LPSZ Mass-Observable Scaling Relation

Associated publication: Kéruzoré, F. et al. (2022), mm Universe @ NIKA2

One of the central challenges in cluster cosmology is mass calibration: individual cluster masses cannot be measured directly, but must be inferred from observable proxies (in this case, the tSZ signal \(Y_{500}\)) via a scaling relation. Fitting this relation is statistically non-trivial - the data contain correlated measurement uncertainties, a non-trivial selection function that biases the observed sample, and scatter in the mass estimators themselves. Naive regression approaches give biased results; a proper treatment requires a model that accounts for all of these effects simultaneously.

I designed and validated a hierarchical Bayesian regression pipeline for this problem, using the LIRA framework¹. The hierarchical structure allows the model to share information across the cluster sample while correctly propagating individual measurement uncertainties into the population-level inference - analogous to multilevel models used in clinical trials or recommendation systems.

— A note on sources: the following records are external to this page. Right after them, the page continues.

(** ** [handleAction] of the commands controller *)

(** [ActionTypes] of the Spotify service constants, which the controller
    imports; the nine strings are left open. *)
Record spotify_action_types : Type := SpotifyActionTypes {
  Resume : string;
  Pause : string;
  NextTrack : string;
  PrevTrack : string;
  RestartTack : string;
  PlayPlaylist : string;
  EnableShuffle : string;
  DisableShuffle : string;
  ChangePlayback : string
}.

(** The calls [handleAction] makes: the logger and the methods of the
    Spotify service, with their arguments. *)
Inductive spotify_call : Type :=
| LoggerLog (text : string)
| SpotifyResume (deviceId : string)
| SpotifyPause (deviceId : string)
| SpotifyNextTrack (deviceId : string)
| SpotifyPrevTrack (deviceId : string)
| SpotifySeekTrack (position : Z) (deviceId : string)
| SpotifyPlay (deviceId : string) (value : option string)
| SpotifySetShuffle (deviceId : string) (state : bool)
| SpotifyChangePlaybackDevice (deviceId : string).

Section HandleAction.

Variable World : Type.
Variable ActionTypes : spotify_action_types.

(** The Spotify service: what each of its methods does to the world. *)
Variable spotifyService : spotify_call -> World -> outcome unit * World.

Definition handleAction (name : string) (device : SpotifyApi.UserDevice)
    (value : option string) : M World spotify_call unit :=
  match SpotifyApi.id device with
  | None => throw (Error "No active device found")
  | Some deviceId =>
      if String.eqb deviceId EmptyString then
        throw (Error "No active device found")
      else
        _ <- perform (LoggerLog ("Executing action: " ++ name)) (fun w => w) ;;
        if String.eqb name (Resume ActionTypes) then
          call (SpotifyResume deviceId) (spotifyService (SpotifyResume deviceId))
        else if String.eqb name (Pause ActionTypes) then
          call (SpotifyPause deviceId) (spotifyService (SpotifyPause deviceId))
        else if String.eqb name (NextTrack ActionTypes) then
          call (SpotifyNextTrack deviceId) (spotifyService (SpotifyNextTrack deviceId))
        else if String.eqb name (PrevTrack ActionTypes) then
          call (SpotifyPrevTrack deviceId) (spotifyService (SpotifyPrevTrack deviceId))
        else if String.eqb name (RestartTack ActionTypes) then
          call (SpotifySeekTrack 0 deviceId)
               (spotifyService (SpotifySeekTrack 0 deviceId))
        else if String.eqb name (PlayPlaylist ActionTypes) then
          call (SpotifyPlay deviceId value)
               (spotifyService (SpotifyPlay deviceId value))
        else if String.eqb name (EnableShuffle ActionTypes) then
          call (SpotifySetShuffle deviceId true)
               (spotifyService (SpotifySetShuffle deviceId true))
        else if String.eqb name (DisableShuffle ActionTypes) then
          call (SpotifySetShuffle deviceId false)
               (spotifyService (SpotifySetShuffle deviceId false))
        else if String.eqb name (ChangePlayback ActionTypes) then
          call (SpotifyChangePlaybackDevice deviceId)
               (spotifyService (SpotifyChangePlaybackDevice deviceId))
        else throw (Error ("Unknown action type: " ++ name))
  end.

End HandleAction.

Arguments handleAction {World} ActionTypes spotifyService name device value _.

(** ** The streams service *)

Module Streams.

Definition AppleTvExecuteType : string := "apple-tv-execute".

Module AppleTvPowerState.
Definition On : string := "PowerState.On".
Definition Off : string := "PowerState.Off".
End AppleTvPowerState.

Module AppleTvCommands.
Definition PowerState : string := "power_state".
Definition TurnOn : string := "turn_on".
Definition LaunchApp : string := "launch_app".
End AppleTvCommands.

Inductive Providers : Type :=
| Twitch
| Youtube
| Unrecognized.

(** What [new URL(link)] gives that the service reads: the host name, the
    path and the lookup in the search parameters ([null] is [None]). *)
Record URL : Type := Build_URL {
  hostname : string;
  pathname : string;
  searchParams_get : string -> option string
}.

(** The calls of the service: the logger, the discovery client, the timer
    and the HTTP client. *)
Inductive event : Type :=
| LogInfo (text : string)
| LogError (text : string)
| InvokeAction (type command : string)
| Wait (ms : Z)
| HttpGet (url : string).

(** [encodeURIComponent] on code units below 256: the unreserved
    characters stay, any other one becomes the escapes of its UTF-8
    bytes. *)
Definition unreserved (c : ascii) : bool :=
  (Js.is_digit c || Js.is_upper c || Js.is_lower c
   || existsb (Ascii.eqb c) (list_ascii_of_string "-_.!~*'()"))%bool.

Definition hex_upper (n : N) : ascii :=
  if N.ltb n 10 then ascii_of_N (48 + n) else ascii_of_N (55 + n).

Definition percent (byte : N) : string :=
  String "%" (String (hex_upper (N.div byte 16))
                     (String (hex_upper (N.modulo byte 16)) EmptyString)).

Definition encode_unit (c : ascii) : string :=
  let n := Js.code c in
  if unreserved c then String c EmptyString
  else if N.ltb n 128 then percent n
  else (percent (192 + N.div n 64) ++ percent (128 + N.modulo n 64))%string.

Fixpoint encodeURIComponent (s : string) : string :=
  match s with
  | EmptyString => EmptyString
  | String c s' => (encode_unit c ++ encodeURIComponent s')%string
  end.

(** A value inside a template literal. *)
Definition show_null (v : option string) : string :=
  match v with
  | Some text => text
  | None => "null"
  end.

Definition show_undefined (v : option string) : string :=
  match v with
  | Some text => text
  | None => "undefined"
  end.

Section Service.

Variable World : Type.

(** [configService.get], the [invokeAction] of the discovery client (its
    answer is the [response] member), [httpClientService.get] and the URL
    constructor, which throws on a link it cannot parse ([None]). *)
Variable configService_get : string -> string.
Variable invokeAction : string -> string -> World -> outcome string * World.
Variable httpClientService_get : string -> World -> outcome unit * World.
Variable parseURL : string -> option URL.

Definition wait (ms : Z) : M World event unit := perform (Wait ms) (fun w => w).

Definition info (text : string) : M World event unit :=
  perform (LogInfo text) (fun w => w).

Definition checkPowerStatus : M World event bool :=
  response <- call (InvokeAction AppleTvExecuteType AppleTvCommands.PowerState)
                   (invokeAction AppleTvExecuteType AppleTvCommands.PowerState) ;;
  ret (String.eqb response AppleTvPowerState.On).

Definition turnOnAppleTv : M World event unit :=
  isAppleTvOn <- checkPowerStatus ;;
  if (isAppleTvOn : bool) then info "Apple TV is already on"
  else
    _ <- info "Turning on Apple TV" ;;
    _ <- call (InvokeAction AppleTvExecuteType AppleTvCommands.TurnOn)
              (invokeAction AppleTvExecuteType AppleTvCommands.TurnOn) ;;
    _ <- wait 5000 ;;
    isAppleTvOn <- checkPowerStatus ;;
    if negb isAppleTvOn then throw (Error "Failed to turn on Apple TV")
    else ret tt.

(** The second element of [url.pathname.split("/")]. *)
Definition path_segment (url : URL) : option string :=
  nth_error (Js.split "/" (pathname url)) 1.

Definition getDeeplinkByURL (link : string) : outcome (string * Providers) :=
  match parseURL link with
  | None => Thrown (TypeError "Invalid URL")
  | Some url =>
      if String.eqb (hostname url) "www.youtube.com" then
        let videoId := searchParams_get url "v" in
        Returned (("youtube://watch/" ++ show_null videoId)%string, Youtube)
      else if String.eqb (hostname url) "youtu.be" then
        let videoId := path_segment url in
        Returned (("youtube://watch/" ++ show_undefined videoId)%string, Youtube)
      else if String.eqb (hostname url) "www.twitch.tv" then
        let channel := path_segment url in
        let liveStreamForwarderUrl := configService_get "liveStreamForwarder.url" in
        let atvUrl := configService_get "liveStreamForwarder.atvUrl" in
        let streamUrl :=
          (liveStreamForwarderUrl ++ "/live-stream/stream/twitch/"
             ++ show_undefined channel)%string in
        let deeplinkUrl :=
          (atvUrl ++ "/open?target=vlc-x-callback://x-callback-url/stream?url="
             ++ encodeURIComponent streamUrl)%string in
        Returned (deeplinkUrl, Twitch)
      else Returned (link, Unrecognized)
  end.

Definition launchApp (appId : string) : M World event unit :=
  _ <- info ("Launching app: " ++ appId) ;;
  _ <- call (InvokeAction AppleTvExecuteType
               (AppleTvCommands.LaunchApp ++ "=" ++ appId))
            (invokeAction AppleTvExecuteType
               (AppleTvCommands.LaunchApp ++ "=" ++ appId)) ;;
  ret tt.

Definition openDeeplink (deeplink : string) (provider : Providers)
  : M World event unit :=
  match provider with
  | Youtube => launchApp deeplink
  | Twitch =>
      _ <- launchApp "com.celerity.DeepLink" ;;
      _ <- wait 5000 ;;
      call (HttpGet deeplink) (httpClientService_get deeplink)
  | Unrecognized =>
      perform (LogError ("Unrecognized provider for deeplink: " ++ deeplink))
              (fun w => w)
  end.
(** * A shallow embedding of [bangre/app.py]

    The Flask application is modelled as a set of request handlers running
    in a small state-and-exception monad over the persistent state the
    program touches: the two SQL tables, the upload folder, the signed
    session cookie and the flashed messages. *)

From Stdlib Require Import Ascii String.
From stdpp Require Import gmap strings list fin_maps.

Open Scope string_scope.
Open Scope list_scope.

(** ** Python strings

    A [str] is modelled by its UTF-8 bytes.  The operations the program
    performs itself on strings (equality, emptiness, looking for the ASCII
    character ['.']) are the same on code points and on UTF-8 bytes. *)

Definition dot : ascii := "."%char.

(** ['.' in s] *)
Fixpoint dot_in (s : string) : bool :=
  match s with
  | EmptyString => false
  | String c rest => if decide (c = dot) then true else dot_in rest
  end.

(** The two halves of [s] around its last ['.'], if it has one. *)
Fixpoint rpartition_dot (s : string) : option (string * string) :=
  match s with
  | EmptyString => None
  | String c rest =>
      match rpartition_dot rest with
      | Some (before, after) => Some (String c before, after)
      | None => if decide (c = dot) then Some (EmptyString, rest) else None
      end
  end.

(** [s.rsplit('.', 1)]: one or two pieces. *)
Definition rsplit_dot_1 (s : string) : list string :=
  match rpartition_dot s with
  | Some (before, after) => [before; after]
  | None => [s]
  end.

(** Truthiness of the values the handlers test with [if] or [all]. *)
Definition truthy_str (s : string) : bool :=
  match s with EmptyString => false | _ => true end.
Definition view {T} (w : World T) : View :=
  {| v_state := state_machine_ (flow w); v_next := data_flow_ w;
     v_read := read_handler_ (flow w); v_write := write_handler_ (flow w);
     v_trace := trace w |}.

(** A slot and the calls of its kind: either nothing happened, or the
    handler in the slot was called and the slot is empty. *)
Definition slot_moved {A} (slot slot' : option A) (called called' : list A)
    : Prop :=
  (slot' = slot ∧ called' = called) ∨
  (∃ h, slot = Some h ∧ slot' = None ∧ called' = called ++ [h]).

(** The pending operations of one kind at the next hop: either unchanged, or
    there was none and one was issued by [TryReadNextHop] (resp.
    [TryWriteNextHop]). *)
Definition issued_read (l l' : list PendingRead) : Prop :=
  l' = l ∨ (l = [] ∧ ∃ c t,
    l' = [{| pr_capacity := 8192; pr_callback := NextHopRead c; pr_token := t |}]).
Definition issued_write (l l' : list PendingWrite) : Prop :=
  l' = l ∨ (l = [] ∧ ∃ b c t,
    l' = [{| pw_buffer := b; pw_callback := NextHopWrite c; pw_token := t |}]).

(** What the steady-state pump may do. *)
Definition steady (v v' : View) : Prop :=
  v_state v' = v_state v ∧
  connects (v_next v') = connects (v_next v) ∧
  issued_read (reads (v_next v)) (reads (v_next v')) ∧
  issued_write (writes (v_next v)) (writes (v_next v')) ∧
  slot_moved (v_read v) (v_read v')
    (read_calls (v_trace v)) (read_calls (v_trace v')) ∧
  slot_moved (v_write v) (v_write v')
    (write_calls (v_trace v)) (write_calls (v_trace v')) ∧
  connect_calls (v_trace v') = connect_calls (v_trace v).

(** What one cycle of the handshake driver, or the error path of one of its
    callbacks, may do: issue one handshake operation, or call the connect
    handler and stop. *)
Definition handshaking (v v' : View) : Prop :=
  v_read v' = v_read v ∧ v_write v' = v_write v ∧
  read_calls (v_trace v') = read_calls (v_trace v) ∧
  write_calls (v_trace v') = write_calls (v_trace v) ∧
  connects (v_next v') = connects (v_next v) ∧
  ((v_state v' = v_state v ∧
    connect_calls (v_trace v') = connect_calls (v_trace v) ∧
    ((writes (v_next v') = writes (v_next v) ∧
      ∃ c t, reads (v_next v') = reads (v_next v) ++
        [{| pr_capacity := 8192; pr_callback := HandShakeRead c; pr_token := t |}])
     ∨
     (reads (v_next v') = reads (v_next v) ∧
      ∃ b c t, writes (v_next v') = writes (v_next v) ++
        [{| pw_buffer := b; pw_callback := HandShakeWrite c; pw_token := t |}])))
   ∨
   (reads (v_next v') = reads (v_next v) ∧
    writes (v_next v') = writes (v_next v) ∧
    (∃ h, connect_calls (v_trace v') = connect_calls (v_trace v) ++ [h]) ∧
    (v_state v' = v_state v ∨ running (v_state v') = true))).

(** The view once the next hop has taken its oldest pending operation. *)
Definition drop_connect (v : View) : View :=
  {| v_state := v_state v;
     v_next := {| connects := tail (connects (v_next v));
                  reads := reads (v_next v); writes := writes (v_next v) |};
     v_read := v_read v; v_write := v_write v; v_trace := v_trace v |}.
Definition drop_read (v : View) : View :=
  {| v_state := v_state v;
     v_next := {| connects := connects (v_next v);
                  reads := tail (reads (v_next v)); writes := writes (v_next v) |};
     v_read := v_read v; v_write := v_write v; v_trace := v_trace v |}.
Definition drop_write (v : View) : View :=
  {| v_state := v_state v;
     v_next := {| connects := connects (v_next v);
                  reads := reads (v_next v); writes := tail (writes (v_next v)) |};
     v_read := v_read v; v_write := v_write v; v_trace := v_trace v |}.

(** What each step of the environment may do to the view. *)
Definition step_effect (s : Step) (v v' : View) : Prop :=
  match s with
  | CallConnect endpoint _ =>
      v_state v = FlowStateMachine.Init ∧
      v_state v' = FlowStateMachine.Connecting ∧
      (∃ p, connects (v_next v') = connects (v_next v) ++ [p]) ∧
      reads (v_next v') = reads (v_next v) ∧
      writes (v_next v') = writes (v_next v) ∧
      v_read v' = v_read v ∧ v_write v' = v_write v ∧ v_trace v' = v_trace v
  | CallRead _ h =>
      ∃ s1, FlowStateMachine.ReadBegin (v_state v) = Some s1 ∧
        steady {| v_state := s1; v_next := v_next v; v_read := Some h;
                  v_write := v_write v; v_trace := v_trace v |} v'
  | CallWrite _ h =>
      ∃ s1, FlowStateMachine.WriteBegin (v_state v) = Some s1 ∧
        steady {| v_state := s1; v_next := v_next v; v_read := v_read v;
                  v_write := Some h; v_trace := v_trace v |} v'
  | CallCloseWrite _ | CallCancel _ | Destroy => v' = v
  | RunloopTurn =>
      v' = v ∨
      (∃ h, v_read v = Some h ∧
            FlowStateMachine.ReadEnd (v_state v) = Some (v_state v') ∧
            v_next v' = v_next v ∧ v_read v' = None ∧ v_write v' = v_write v ∧
            ∃ b, v_trace v' = v_trace v ++ [ReadHandlerCalled h b None None]) ∨
      (∃ h, v_write v = Some h ∧
            FlowStateMachine.WriteEnd (v_state v) = Some (v_state v') ∧
            v_next v' = v_next v ∧ v_write v' = None ∧ v_read v' = v_read v ∧
            v_trace v' = v_trace v ++ [WriteHandlerCalled h None None])
  | ConnectCompletes _ =>
      match connects (v_next v) with
      | [] => False
      | _ :: _ => v' = drop_connect v ∨ handshaking (drop_connect v) v'
      end
  | ReadCompletes _ _ =>
      match reads (v_next v) with
      | [] => False
      | p :: _ =>
          v' = drop_read v ∨
          if is_handshake_read p then handshaking (drop_read v) v'
          else steady (drop_read v) v'
      end
  | WriteCompletes _ =>
      match writes (v_next v) with
      | [] => False
      | p :: _ =>
          v' = drop_write v ∨
          if is_handshake_write p then handshaking (drop_write v) v'
          else steady (drop_write v) v'
      end
  end.

(** The shape of the next hop's queues in each phase of the flow. *)
Definition shape (v : View) : Prop :=
  let n := v_next v in
  match v_state v with
  | FlowStateMachine.Init =>
      connects n = [] ∧ reads n = [] ∧ writes n = [] ∧
      connect_calls (v_trace v) = []
  | FlowStateMachine.Connecting =>
      forallb is_handshake_read (reads n) = true ∧
      forallb is_handshake_write (writes n) = true ∧
      length (connects n) + length (reads n) + length (writes n) +
        length (connect_calls (v_trace v)) ≤ 1
  | _ =>
      connects n = [] ∧
      forallb (λ p, negb (is_handshake_read p)) (reads n) = true ∧
      forallb (λ p, negb (is_handshake_write p)) (writes n) = true ∧
      length (reads n) ≤ 1 ∧ length (writes n) ≤ 1 ∧
      length (connect_calls (v_trace v)) ≤ 1
  end.

(** The handlers of one kind: the one in the slot and those called so far
    are pairwise distinct and were all armed. *)
Definition ledger {A} (slot : option A) (called armed_so_far : list A) : Prop :=
  NoDup (option_list slot ++ called) ∧
  ∀ h, h ∈ option_list slot ++ called → h ∈ armed_so_far.

(** ** Statements of the specification that the code does not meet *)

Section Claims.

Context {T : Type} `{TlsTunnel.Ops T}.
Implicit Types w : World T.

(** Nothing is left that could call a handler without a further call by the
    user: no operation is in flight at the next hop, no closure is posted. *)
Definition quiescent w : Prop :=
  data_flow_ w = {| connects := []; reads := []; writes := [] |} ∧
  runloop w = [].

(** "The handler is invoked exactly once", for a write: when the run has
    come to rest and the token returned was not canceled, the handler has
    been called. *)
Definition armed_write_is_delivered (t : T) : Prop :=
  ∀ pre post buffer handler c w0 w1 w2,
    run pre (initial t) = Done tt w0 →
    Write buffer handler w0 = Done c w1 →
    run post w1 = Done tt w2 →
    quiescent w2 → c ∉ canceled w2 →
    handler ∈ write_calls (trace w2).

(** "If the operation's returned Cancelable is canceled before delivery, the
    handler is invoked zero times", for a read. *)
Definition canceled_read_is_never_delivered (t : T) : Prop :=
  ∀ pre post buffer handler c w0 w1 w2,
    run pre (initial t) = Done tt w0 →
    Read buffer handler w0 = Done c w1 →
    handler ∉ read_calls (trace w1) →
    run (CallCancel c :: post) w1 = Done tt w2 →
    handler ∉ read_calls (trace w2).

(** "A tunnel error after feeding aborts with the general TLS error": when
    the read that the handshake driver issued completes without error and
    the bytes put the tunnel in its failure state, the connect handler
    receives the general error. *)
Definition tunnel_error_after_feeding_is_reported (t : T) : Prop :=
  ∀ script buffer w p rest cancelable h,
    run script (initial t) = Done tt w →
    reads (data_flow_ w) = p :: rest →
    pr_callback p = HandShakeRead cancelable →
    cancelable ∉ canceled w → pr_token p ∉ canceled w →
    (N.of_nat (length buffer) ≤ pr_capacity p)%N →
    connect_handler_ (flow w) = Some h →
    TlsTunnel.Errored
      (TlsTunnel.WriteCipherTextData buffer (tunnel_ (flow w))) = true →
    ∃ w' held,
      exec (ReadCompletes buffer None) w = Done tt w' ∧
      trace w' = trace w ++ [ConnectHandlerCalled h (Some GeneralError) held].
(** * Global heart-disease dashboard: the data-preparation pipeline

    A shallow embedding of the parts of [preprocessing_scripts/] and [app.py]
    that carry the data contract: country-code resolution, region
    classification, the imputers, placeholder years and the outer-join merge.

    Conventions.
    - A [DataFrame] is a list of column labels and a list of rows; a row is a
      finite map from column label to cell, as the dictionaries that
      [add_missing_years] builds.
    - A cell is a number, a string, NaN or Python's [None].  Numbers are
      rationals: the floating-point rounding of numpy is not modelled.
    - A Python [str] is held as its UTF-8 encoding; the string methods work
      on its code points, and the Unicode character database of the
      interpreter is a parameter.
    - The numerical solvers of numpy and scikit-learn (least squares, nearest
      neighbours, linear regression) are parameters of the development; what
      is modelled is which cells the code reads and writes around them.
    - Python exceptions are an error type; a function that can raise returns
      [result]. *)

From Stdlib Require Import NArith ZArith QArith List Bool Ascii String Lia Permutation.
From stdpp Require Import base option list gmap strings fin_maps.
From Stdlib Require Import Sorted Lqa.

Local Open Scope string_scope.
Local Open Scope list_scope.

(** ** Exceptions *)

Inductive pyerror : Type :=
| KeyError
| ValueError
| TypeError
| IndexError
| MergeError.

Inductive result (A : Type) : Type :=
| Ok (a : A)
| Raise (e : pyerror).

Arguments Ok {A} a.
Arguments Raise {A} e.

#[global] Instance result_ret : MRet result := fun A a => Ok a.

#[global] Instance result_bind : MBind result := fun A B k m =>
  match m with
  | Ok a => k a
  | Raise e => Raise e
  end.

#[global] Instance result_fmap : FMap result := fun A B f m =>
  match m with
  | Ok a => Ok (f a)
  | Raise e => Raise e
  end.

(** ** Python string methods

    A Python [str] is a sequence of code points; a [string] holds its UTF-8
    encoding.  [str.strip] and [str.title] are CPython's [do_strip] and
    [do_title].  They read the Unicode character database, which is part of
    the interpreter and not of the sources: it is the parameter
    [unicode_data].  Its first 128 entries are those of ASCII, fixed by the
    Unicode standard, and are written out. *)

(** *** The first 128 code points *)

Module AsciiText.

Definition code (c : ascii) : nat := nat_of_ascii c.

Definition is_upper (c : ascii) : bool := (65 <=? code c)%nat && (code c <=? 90)%nat.
Definition is_lower (c : ascii) : bool := (97 <=? code c)%nat && (code c <=? 122)%nat.
Definition is_cased (c : ascii) : bool := is_upper c || is_lower c.

Definition to_lower (c : ascii) : ascii :=
  if is_upper c then ascii_of_nat (code c + 32) else c.
Definition to_upper (c : ascii) : ascii :=
  if is_lower c then ascii_of_nat (code c - 32) else c.

(** [str.isspace] below 128: tab, LF, VT, FF, CR, FS, GS, RS, US, space. *)
Definition is_space (c : ascii) : bool :=
  ((9 <=? code c)%nat && (code c <=? 13)%nat)
  || ((28 <=? code c)%nat && (code c <=? 32)%nat).


(** [strip] and [title] read on ASCII text, character by character. *)

Fixpoint lstrip (l : list ascii) : list ascii :=
  match l with
  | [] => []
  | c :: t => if is_space c then lstrip t else l
  end.

Definition rstrip (l : list ascii) : list ascii := rev (lstrip (rev l)).

Definition strip_chars (l : list ascii) : list ascii := rstrip (lstrip l).

(** CPython's [do_title]: a character that follows a cased one is lowered,
    any other is title-cased. *)
Fixpoint title_from (previous_is_cased : bool) (l : list ascii) : list ascii :=
  match l with
  | [] => []
  | c :: t =>
      (if previous_is_cased then to_lower c else to_upper c)
        :: title_from (is_cased c) t
  end.

Definition title_chars (l : list ascii) : list ascii := title_from false l.

Definition chars (s : string) : list ascii := list_ascii_of_string s.

Definition strip (s : string) : string :=
  string_of_list_ascii (strip_chars (chars s)).

Definition title (s : string) : string :=
  string_of_list_ascii (title_chars (chars s)).





End AsciiText.

Module PyStr.

(** [_PyUnicode_ToLowerFull], [_PyUnicode_ToTitleFull],
    [_PyUnicode_ToUpperFull], [_PyUnicode_IsCased],
    [_PyUnicode_IsCaseIgnorable] and [_PyUnicode_IsWhitespace]. *)
Record unicode_data : Type := UnicodeData {
  ToLowerFull : N -> list N;
  ToTitleFull : N -> list N;
  ToUpperFull : N -> list N;
  IsCased : N -> bool;
  IsCaseIgnorable : N -> bool;
  IsWhitespace : N -> bool
}.

(** *** UTF-8

    A byte that is not part of a well-formed sequence stands for itself, as
    the code point U+DC00 + byte of Python's [surrogateescape]. *)

Definition is_continuation (b : N) : bool := ((128 <=? b) && (b <? 192))%N.

Definition escaped (b : N) : N := (56320 + b)%N.

Fixpoint decode_bytes (l : list N) : list N :=
  match l with
  | [] => []
  | b :: t =>
      if (b <? 128)%N then b :: decode_bytes t
      else
        match t with
        | b1 :: t1 =>
            if ((194 <=? b) && (b <? 224) && is_continuation b1)%N
            then ((b - 192) * 64 + (b1 - 128))%N :: decode_bytes t1
            else
              match t1 with
              | b2 :: t2 =>
                  let c3 := ((b - 224) * 4096 + (b1 - 128) * 64 + (b2 - 128))%N in
                  if ((224 <=? b) && (b <? 240) && is_continuation b1 && is_continuation b2
                      && (2048 <=? c3) && negb ((55296 <=? c3) && (c3 <? 57344)))%N
                  then c3 :: decode_bytes t2
                  else
                    match t2 with
                    | b3 :: t3 =>
                        let c4 := ((b - 240) * 262144 + (b1 - 128) * 4096
                                   + (b2 - 128) * 64 + (b3 - 128))%N in
                        if ((240 <=? b) && (b <? 245) && is_continuation b1
                            && is_continuation b2 && is_continuation b3
                            && (65536 <=? c4) && (c4 <? 1114112))%N
                        then c4 :: decode_bytes t3
                        else escaped b :: decode_bytes t
                    | [] => escaped b :: decode_bytes t
                    end
              | [] => escaped b :: decode_bytes t
              end
        | [] => [escaped b]
        end
  end.

Definition encode_point (c : N) : list N :=
  if (c <? 128)%N then [c]
  else if (c <? 2048)%N then [192 + c / 64; 128 + c mod 64]%N
  else if ((56448 <=? c) && (c <? 56576))%N then [c - 56320]%N
  else if (c <? 65536)%N then [224 + c / 4096; 128 + (c / 64) mod 64; 128 + c mod 64]%N
  else [240 + c / 262144; 128 + (c / 4096) mod 64; 128 + (c / 64) mod 64;
        128 + c mod 64]%N.

(** The code points of a string, and the string of a list of code points. *)
Definition decode (s : string) : list N :=
  decode_bytes (map N_of_ascii (list_ascii_of_string s)).

Definition encode (l : list N) : string :=
  string_of_list_ascii (map ascii_of_N (flat_map encode_point l)).

Section Methods.

Variable unicode : unicode_data.

(** [Py_UNICODE_ISSPACE]. *)
Definition is_space (c : N) : bool :=
  if (c <? 128)%N then AsciiText.is_space (ascii_of_N c) else IsWhitespace unicode c.

Definition is_cased (c : N) : bool :=
  if (c <? 128)%N then AsciiText.is_cased (ascii_of_N c) else IsCased unicode c.

Definition to_lower_full (c : N) : list N :=
  if (c <? 128)%N then [N_of_ascii (AsciiText.to_lower (ascii_of_N c))]
  else ToLowerFull unicode c.

Definition to_title_full (c : N) : list N :=
  if (c <? 128)%N then [N_of_ascii (AsciiText.to_upper (ascii_of_N c))]
  else ToTitleFull unicode c.


(** [str.strip()]: the whitespace at both ends is dropped. *)
Fixpoint lstrip (l : list N) : list N :=
  match l with
  | [] => []
  | c :: t => if is_space c then lstrip t else l
  end.

Definition rstrip (l : list N) : list N := rev (lstrip (rev l)).

Definition strip_points (l : list N) : list N := rstrip (lstrip l).

(** [handle_capital_sigma]: U+03A3 is lowered to the final sigma U+03C2
    when a cased character precedes it, case-ignorable ones apart, and no
    cased character follows it, case-ignorable ones apart.  [before] holds
    the code points before the sigma, the nearest first. *)
Fixpoint skip_ignorable (l : list N) : list N :=
  match l with
  | [] => []
  | c :: t => if IsCaseIgnorable unicode c then skip_ignorable t else l
  end.

Definition handle_capital_sigma (before after : list N) : N :=
  let final_sigma :=
    match skip_ignorable before with
    | c :: _ =>
        is_cased c && match skip_ignorable after with
                      | c' :: _ => negb (is_cased c')
                      | [] => true
                      end
    | [] => false
    end in
  if final_sigma then 962%N else 963%N.

(** [lower_ucs4]. *)
Definition lower_ucs4 (before : list N) (c : N) (after : list N) : list N :=
  if (c =? 931)%N then [handle_capital_sigma before after] else to_lower_full c.

(** [do_title]: a character that follows a cased one is lowered, any other
    is title-cased. *)
Fixpoint do_title (previous_is_cased : bool) (before l : list N) : list N :=
  match l with
  | [] => []
  | c :: t =>
      (if previous_is_cased then lower_ucs4 before c t else to_title_full c)
        ++ do_title (is_cased c) (c :: before) t
  end.

Definition strip (s : string) : string := encode (strip_points (decode s)).

Definition title (s : string) : string := encode (do_title false [] (decode s)).


End Methods.

End PyStr.

(** ** Frames *)

(** A cell: [NaN], Python's [None], a number or a string. *)
Inductive value : Type :=
| VNaN
| VNone
| VNum (q : Q)
| VStr (s : string).

(** A row is a dictionary from column label to cell. *)
Abbreviation row := (gmap string value).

To validate the pipeline and forecast its constraining power, I built a Monte Carlo simulation framework that generates thousands of realistic synthetic cluster samples: drawing halos from a mass function, assigning tSZ observables via a fiducial scaling relation, applying the survey’s selection function, and adding realistic noise. Running the inference pipeline on each synthetic sample and comparing the recovered relation to the known true one confirmed the procedure was unbiased and allowed me to characterize the expected precision of the final LPSZ results.